# Collected data
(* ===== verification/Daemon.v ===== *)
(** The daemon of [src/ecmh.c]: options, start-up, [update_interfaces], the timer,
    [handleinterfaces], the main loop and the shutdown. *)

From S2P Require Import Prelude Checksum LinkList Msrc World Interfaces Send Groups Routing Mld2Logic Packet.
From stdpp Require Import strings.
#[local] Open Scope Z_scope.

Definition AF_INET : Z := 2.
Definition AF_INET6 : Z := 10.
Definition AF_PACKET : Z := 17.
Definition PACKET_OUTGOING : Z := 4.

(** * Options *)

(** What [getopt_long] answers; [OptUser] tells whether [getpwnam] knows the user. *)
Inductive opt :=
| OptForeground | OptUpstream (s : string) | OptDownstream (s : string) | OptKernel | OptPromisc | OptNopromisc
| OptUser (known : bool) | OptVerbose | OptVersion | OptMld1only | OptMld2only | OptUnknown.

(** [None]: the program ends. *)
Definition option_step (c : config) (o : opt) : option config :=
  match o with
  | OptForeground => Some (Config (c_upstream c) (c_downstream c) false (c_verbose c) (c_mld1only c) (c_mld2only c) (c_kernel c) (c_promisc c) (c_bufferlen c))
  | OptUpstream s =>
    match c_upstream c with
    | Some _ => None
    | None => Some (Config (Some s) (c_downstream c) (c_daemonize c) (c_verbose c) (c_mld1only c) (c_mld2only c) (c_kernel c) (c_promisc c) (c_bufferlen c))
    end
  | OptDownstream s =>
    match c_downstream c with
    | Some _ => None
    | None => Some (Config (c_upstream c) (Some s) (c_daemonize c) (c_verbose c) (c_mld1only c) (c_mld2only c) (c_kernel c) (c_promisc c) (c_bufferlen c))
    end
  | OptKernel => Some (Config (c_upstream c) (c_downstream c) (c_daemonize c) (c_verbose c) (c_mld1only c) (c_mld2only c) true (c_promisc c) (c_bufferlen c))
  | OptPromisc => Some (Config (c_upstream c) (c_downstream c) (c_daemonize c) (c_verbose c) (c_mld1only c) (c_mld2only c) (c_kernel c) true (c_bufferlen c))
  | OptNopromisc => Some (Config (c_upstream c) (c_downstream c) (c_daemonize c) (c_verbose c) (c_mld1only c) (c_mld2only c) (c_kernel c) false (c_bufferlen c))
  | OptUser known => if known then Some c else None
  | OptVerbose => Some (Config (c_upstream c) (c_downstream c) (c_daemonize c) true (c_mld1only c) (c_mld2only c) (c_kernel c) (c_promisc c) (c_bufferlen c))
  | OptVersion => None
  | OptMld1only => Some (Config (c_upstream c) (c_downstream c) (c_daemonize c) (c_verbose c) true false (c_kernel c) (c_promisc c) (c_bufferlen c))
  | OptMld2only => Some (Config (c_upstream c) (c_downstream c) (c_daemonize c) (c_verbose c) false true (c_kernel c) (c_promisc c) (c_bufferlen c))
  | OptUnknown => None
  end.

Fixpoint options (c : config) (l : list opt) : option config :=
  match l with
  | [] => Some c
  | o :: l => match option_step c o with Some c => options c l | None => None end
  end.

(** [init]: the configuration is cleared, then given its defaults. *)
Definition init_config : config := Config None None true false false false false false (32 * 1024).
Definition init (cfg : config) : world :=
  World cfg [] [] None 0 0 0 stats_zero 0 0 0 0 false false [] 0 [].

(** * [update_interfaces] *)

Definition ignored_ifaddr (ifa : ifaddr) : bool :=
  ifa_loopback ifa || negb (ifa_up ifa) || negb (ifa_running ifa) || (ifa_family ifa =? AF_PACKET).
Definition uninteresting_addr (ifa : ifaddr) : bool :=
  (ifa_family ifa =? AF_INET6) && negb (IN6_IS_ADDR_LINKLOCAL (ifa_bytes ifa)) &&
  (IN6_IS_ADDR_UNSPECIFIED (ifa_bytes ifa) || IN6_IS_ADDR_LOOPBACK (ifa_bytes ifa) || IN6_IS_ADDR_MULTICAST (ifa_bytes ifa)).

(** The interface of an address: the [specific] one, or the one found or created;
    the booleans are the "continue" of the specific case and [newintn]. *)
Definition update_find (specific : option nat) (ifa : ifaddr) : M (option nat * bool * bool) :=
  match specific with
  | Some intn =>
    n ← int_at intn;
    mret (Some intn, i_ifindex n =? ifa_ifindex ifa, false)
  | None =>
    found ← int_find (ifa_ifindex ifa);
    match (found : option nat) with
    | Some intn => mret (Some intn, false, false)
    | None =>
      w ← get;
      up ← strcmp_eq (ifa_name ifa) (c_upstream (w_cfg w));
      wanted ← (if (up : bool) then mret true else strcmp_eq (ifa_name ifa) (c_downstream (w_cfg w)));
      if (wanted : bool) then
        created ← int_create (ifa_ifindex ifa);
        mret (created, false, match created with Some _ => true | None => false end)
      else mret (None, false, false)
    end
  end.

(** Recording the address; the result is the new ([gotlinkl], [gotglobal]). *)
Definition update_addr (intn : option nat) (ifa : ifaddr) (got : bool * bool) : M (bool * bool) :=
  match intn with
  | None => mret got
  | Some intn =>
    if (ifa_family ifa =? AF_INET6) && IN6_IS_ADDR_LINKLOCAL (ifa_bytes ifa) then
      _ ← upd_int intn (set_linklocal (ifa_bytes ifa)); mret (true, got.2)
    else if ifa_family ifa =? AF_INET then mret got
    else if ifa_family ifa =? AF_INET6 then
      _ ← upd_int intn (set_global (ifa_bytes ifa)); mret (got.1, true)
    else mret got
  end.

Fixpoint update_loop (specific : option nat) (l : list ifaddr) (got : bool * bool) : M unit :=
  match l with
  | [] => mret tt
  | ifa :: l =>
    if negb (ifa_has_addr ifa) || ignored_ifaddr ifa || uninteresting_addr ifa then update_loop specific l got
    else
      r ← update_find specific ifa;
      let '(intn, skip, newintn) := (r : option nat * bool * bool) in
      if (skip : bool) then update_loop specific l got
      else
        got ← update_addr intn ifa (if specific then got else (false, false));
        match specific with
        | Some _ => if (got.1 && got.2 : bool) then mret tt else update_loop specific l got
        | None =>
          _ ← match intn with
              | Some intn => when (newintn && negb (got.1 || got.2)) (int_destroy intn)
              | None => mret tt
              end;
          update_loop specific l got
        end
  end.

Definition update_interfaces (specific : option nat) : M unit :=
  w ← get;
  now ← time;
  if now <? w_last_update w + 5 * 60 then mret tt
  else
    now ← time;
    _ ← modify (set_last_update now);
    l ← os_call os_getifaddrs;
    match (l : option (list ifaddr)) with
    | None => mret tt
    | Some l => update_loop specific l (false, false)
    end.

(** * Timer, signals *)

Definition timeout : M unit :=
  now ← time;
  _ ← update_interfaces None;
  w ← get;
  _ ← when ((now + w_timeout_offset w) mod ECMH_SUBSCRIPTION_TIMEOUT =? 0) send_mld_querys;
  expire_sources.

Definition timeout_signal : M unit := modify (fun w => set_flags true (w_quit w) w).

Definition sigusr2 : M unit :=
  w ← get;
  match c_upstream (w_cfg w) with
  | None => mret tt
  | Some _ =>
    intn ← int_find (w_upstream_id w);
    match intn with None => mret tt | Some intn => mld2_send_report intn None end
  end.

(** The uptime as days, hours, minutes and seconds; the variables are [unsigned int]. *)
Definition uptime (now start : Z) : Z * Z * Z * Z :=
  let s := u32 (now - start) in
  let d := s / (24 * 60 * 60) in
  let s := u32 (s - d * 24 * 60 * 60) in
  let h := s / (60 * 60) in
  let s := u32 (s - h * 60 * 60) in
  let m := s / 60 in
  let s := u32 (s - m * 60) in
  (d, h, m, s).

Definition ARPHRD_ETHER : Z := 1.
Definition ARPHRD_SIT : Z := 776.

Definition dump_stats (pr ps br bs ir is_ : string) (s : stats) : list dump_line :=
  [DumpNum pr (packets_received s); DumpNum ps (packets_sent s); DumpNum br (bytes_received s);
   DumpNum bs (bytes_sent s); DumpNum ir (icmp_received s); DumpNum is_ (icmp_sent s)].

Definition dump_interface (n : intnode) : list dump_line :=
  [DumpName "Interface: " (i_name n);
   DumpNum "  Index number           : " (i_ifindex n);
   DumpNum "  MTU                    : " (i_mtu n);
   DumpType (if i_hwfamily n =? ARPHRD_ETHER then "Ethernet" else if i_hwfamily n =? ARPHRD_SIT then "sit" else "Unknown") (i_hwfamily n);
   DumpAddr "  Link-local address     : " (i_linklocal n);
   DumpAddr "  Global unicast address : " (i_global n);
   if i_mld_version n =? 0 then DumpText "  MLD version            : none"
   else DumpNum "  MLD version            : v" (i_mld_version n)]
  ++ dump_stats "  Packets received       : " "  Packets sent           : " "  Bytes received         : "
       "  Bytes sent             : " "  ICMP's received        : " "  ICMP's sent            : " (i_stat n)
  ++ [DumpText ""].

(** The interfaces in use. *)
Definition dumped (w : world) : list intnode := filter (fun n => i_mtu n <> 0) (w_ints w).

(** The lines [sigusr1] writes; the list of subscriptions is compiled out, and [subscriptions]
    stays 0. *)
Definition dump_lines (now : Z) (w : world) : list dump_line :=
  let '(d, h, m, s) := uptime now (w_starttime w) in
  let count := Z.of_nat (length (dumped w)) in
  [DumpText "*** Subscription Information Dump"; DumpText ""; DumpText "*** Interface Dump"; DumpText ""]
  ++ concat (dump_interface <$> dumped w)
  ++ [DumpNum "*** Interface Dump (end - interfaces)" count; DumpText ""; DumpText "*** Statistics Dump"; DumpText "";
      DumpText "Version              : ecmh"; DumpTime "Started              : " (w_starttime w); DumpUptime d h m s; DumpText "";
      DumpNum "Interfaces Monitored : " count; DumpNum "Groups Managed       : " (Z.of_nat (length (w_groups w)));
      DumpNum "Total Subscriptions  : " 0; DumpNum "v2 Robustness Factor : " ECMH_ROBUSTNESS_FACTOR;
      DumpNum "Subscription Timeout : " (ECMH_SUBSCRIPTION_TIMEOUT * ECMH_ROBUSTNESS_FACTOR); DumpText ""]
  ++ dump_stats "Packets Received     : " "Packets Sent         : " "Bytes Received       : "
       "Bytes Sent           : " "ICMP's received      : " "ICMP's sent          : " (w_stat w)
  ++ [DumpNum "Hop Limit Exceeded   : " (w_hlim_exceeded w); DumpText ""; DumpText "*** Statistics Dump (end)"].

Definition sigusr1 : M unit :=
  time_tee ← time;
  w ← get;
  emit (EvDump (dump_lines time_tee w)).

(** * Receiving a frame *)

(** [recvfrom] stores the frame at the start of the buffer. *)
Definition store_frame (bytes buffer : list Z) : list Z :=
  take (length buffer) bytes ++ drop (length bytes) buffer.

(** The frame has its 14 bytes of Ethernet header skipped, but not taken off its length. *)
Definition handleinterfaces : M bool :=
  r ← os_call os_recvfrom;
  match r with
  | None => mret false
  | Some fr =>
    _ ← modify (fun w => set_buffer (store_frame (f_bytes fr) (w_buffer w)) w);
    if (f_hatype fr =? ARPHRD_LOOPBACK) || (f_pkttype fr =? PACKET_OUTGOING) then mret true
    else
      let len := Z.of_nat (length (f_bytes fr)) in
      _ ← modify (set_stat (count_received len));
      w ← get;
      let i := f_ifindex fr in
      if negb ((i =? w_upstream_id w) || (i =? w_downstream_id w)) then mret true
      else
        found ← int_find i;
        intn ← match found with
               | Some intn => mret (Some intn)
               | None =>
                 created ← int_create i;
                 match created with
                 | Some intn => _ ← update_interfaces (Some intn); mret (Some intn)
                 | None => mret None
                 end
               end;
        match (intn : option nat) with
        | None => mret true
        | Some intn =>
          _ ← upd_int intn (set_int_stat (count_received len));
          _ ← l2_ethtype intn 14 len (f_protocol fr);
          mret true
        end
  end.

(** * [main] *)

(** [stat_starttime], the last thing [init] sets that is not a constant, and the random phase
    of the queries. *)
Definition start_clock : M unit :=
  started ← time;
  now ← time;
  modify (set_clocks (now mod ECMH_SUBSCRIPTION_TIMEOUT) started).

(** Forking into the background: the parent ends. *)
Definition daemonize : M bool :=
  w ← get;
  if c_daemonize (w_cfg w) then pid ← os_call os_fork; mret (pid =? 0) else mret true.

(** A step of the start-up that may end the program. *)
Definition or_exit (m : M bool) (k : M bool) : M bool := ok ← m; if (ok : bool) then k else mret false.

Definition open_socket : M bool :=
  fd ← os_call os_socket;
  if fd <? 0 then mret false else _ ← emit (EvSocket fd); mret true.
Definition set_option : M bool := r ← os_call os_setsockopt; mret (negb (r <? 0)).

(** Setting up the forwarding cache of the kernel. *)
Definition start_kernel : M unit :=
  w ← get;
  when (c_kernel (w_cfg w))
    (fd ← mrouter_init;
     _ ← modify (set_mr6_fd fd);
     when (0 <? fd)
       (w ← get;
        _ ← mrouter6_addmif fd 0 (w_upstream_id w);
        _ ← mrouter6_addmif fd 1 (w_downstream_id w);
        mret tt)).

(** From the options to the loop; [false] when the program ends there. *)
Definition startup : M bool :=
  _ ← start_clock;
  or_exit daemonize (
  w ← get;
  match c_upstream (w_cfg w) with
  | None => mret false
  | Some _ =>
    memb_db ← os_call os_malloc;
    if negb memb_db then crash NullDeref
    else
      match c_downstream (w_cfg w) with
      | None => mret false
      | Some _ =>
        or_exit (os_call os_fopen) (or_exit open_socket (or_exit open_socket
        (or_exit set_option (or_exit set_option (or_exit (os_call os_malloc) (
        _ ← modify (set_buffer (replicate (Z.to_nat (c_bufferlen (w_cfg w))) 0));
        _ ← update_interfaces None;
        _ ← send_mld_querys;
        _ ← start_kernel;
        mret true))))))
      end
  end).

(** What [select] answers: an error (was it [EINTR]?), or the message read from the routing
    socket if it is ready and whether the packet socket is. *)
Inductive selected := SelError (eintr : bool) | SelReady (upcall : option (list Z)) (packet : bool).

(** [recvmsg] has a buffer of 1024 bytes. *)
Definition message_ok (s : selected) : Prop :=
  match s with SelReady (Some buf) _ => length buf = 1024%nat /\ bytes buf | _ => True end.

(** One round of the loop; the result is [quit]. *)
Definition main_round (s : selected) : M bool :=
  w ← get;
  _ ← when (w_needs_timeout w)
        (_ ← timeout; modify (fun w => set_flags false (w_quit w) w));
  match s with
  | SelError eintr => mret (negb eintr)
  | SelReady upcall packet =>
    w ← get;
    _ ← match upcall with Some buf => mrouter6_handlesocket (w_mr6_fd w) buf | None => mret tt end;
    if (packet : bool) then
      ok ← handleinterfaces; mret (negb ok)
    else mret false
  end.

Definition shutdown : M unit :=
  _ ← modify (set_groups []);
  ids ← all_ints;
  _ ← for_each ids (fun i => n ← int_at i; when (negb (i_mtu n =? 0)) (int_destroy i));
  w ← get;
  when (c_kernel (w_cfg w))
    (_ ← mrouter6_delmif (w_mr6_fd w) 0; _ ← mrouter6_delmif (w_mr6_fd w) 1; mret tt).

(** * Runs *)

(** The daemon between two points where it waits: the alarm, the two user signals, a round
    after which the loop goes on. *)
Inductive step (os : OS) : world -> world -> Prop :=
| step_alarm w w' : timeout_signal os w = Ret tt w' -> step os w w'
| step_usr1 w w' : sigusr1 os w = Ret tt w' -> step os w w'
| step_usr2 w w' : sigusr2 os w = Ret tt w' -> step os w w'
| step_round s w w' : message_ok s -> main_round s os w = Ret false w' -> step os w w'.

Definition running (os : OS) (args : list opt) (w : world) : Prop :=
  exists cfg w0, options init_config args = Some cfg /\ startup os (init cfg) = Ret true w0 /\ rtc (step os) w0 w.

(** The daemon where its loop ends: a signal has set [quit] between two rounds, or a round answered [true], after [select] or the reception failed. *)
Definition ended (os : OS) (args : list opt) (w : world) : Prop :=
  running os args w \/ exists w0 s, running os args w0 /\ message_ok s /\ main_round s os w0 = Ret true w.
--
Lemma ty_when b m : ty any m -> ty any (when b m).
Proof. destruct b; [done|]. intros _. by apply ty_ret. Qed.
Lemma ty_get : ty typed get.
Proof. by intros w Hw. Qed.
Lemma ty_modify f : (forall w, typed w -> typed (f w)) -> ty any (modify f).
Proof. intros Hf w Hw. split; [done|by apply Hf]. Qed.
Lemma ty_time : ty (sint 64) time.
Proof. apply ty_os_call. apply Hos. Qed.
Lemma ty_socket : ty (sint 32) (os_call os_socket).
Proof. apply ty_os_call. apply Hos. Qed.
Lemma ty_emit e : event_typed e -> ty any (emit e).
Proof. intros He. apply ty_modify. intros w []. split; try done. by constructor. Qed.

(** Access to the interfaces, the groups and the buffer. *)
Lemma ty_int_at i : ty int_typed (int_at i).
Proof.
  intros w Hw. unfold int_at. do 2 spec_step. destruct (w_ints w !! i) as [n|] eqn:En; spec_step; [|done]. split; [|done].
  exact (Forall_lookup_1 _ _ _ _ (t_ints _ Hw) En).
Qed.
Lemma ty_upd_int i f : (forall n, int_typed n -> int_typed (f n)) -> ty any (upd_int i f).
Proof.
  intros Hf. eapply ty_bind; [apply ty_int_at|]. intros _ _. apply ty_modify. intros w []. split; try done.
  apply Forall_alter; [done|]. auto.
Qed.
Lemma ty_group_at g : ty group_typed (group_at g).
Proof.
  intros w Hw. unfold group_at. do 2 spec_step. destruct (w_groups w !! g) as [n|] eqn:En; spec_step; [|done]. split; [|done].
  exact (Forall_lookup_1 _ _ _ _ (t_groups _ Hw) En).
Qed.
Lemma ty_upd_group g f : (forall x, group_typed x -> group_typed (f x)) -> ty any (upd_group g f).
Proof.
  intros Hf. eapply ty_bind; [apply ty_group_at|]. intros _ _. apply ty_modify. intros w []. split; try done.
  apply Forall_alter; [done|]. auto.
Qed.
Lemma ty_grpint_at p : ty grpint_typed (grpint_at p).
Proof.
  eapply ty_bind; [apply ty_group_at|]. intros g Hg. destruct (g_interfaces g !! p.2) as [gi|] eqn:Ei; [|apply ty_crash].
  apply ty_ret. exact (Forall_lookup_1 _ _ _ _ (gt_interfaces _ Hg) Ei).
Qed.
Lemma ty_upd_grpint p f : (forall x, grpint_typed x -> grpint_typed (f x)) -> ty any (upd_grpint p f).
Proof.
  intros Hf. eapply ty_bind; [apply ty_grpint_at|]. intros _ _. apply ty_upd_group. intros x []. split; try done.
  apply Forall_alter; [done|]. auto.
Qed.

# DIRECTIONS FOR THIS TASK
Lines above with "Fixpoint" in them are the ones to copy.

# ANSWER BOX
Fixpoint options (c : config) (l : list opt) : option config :=
Fixpoint update_loop (specific : option nat) (l : list ifaddr) (got : bool * bool) : M unit :=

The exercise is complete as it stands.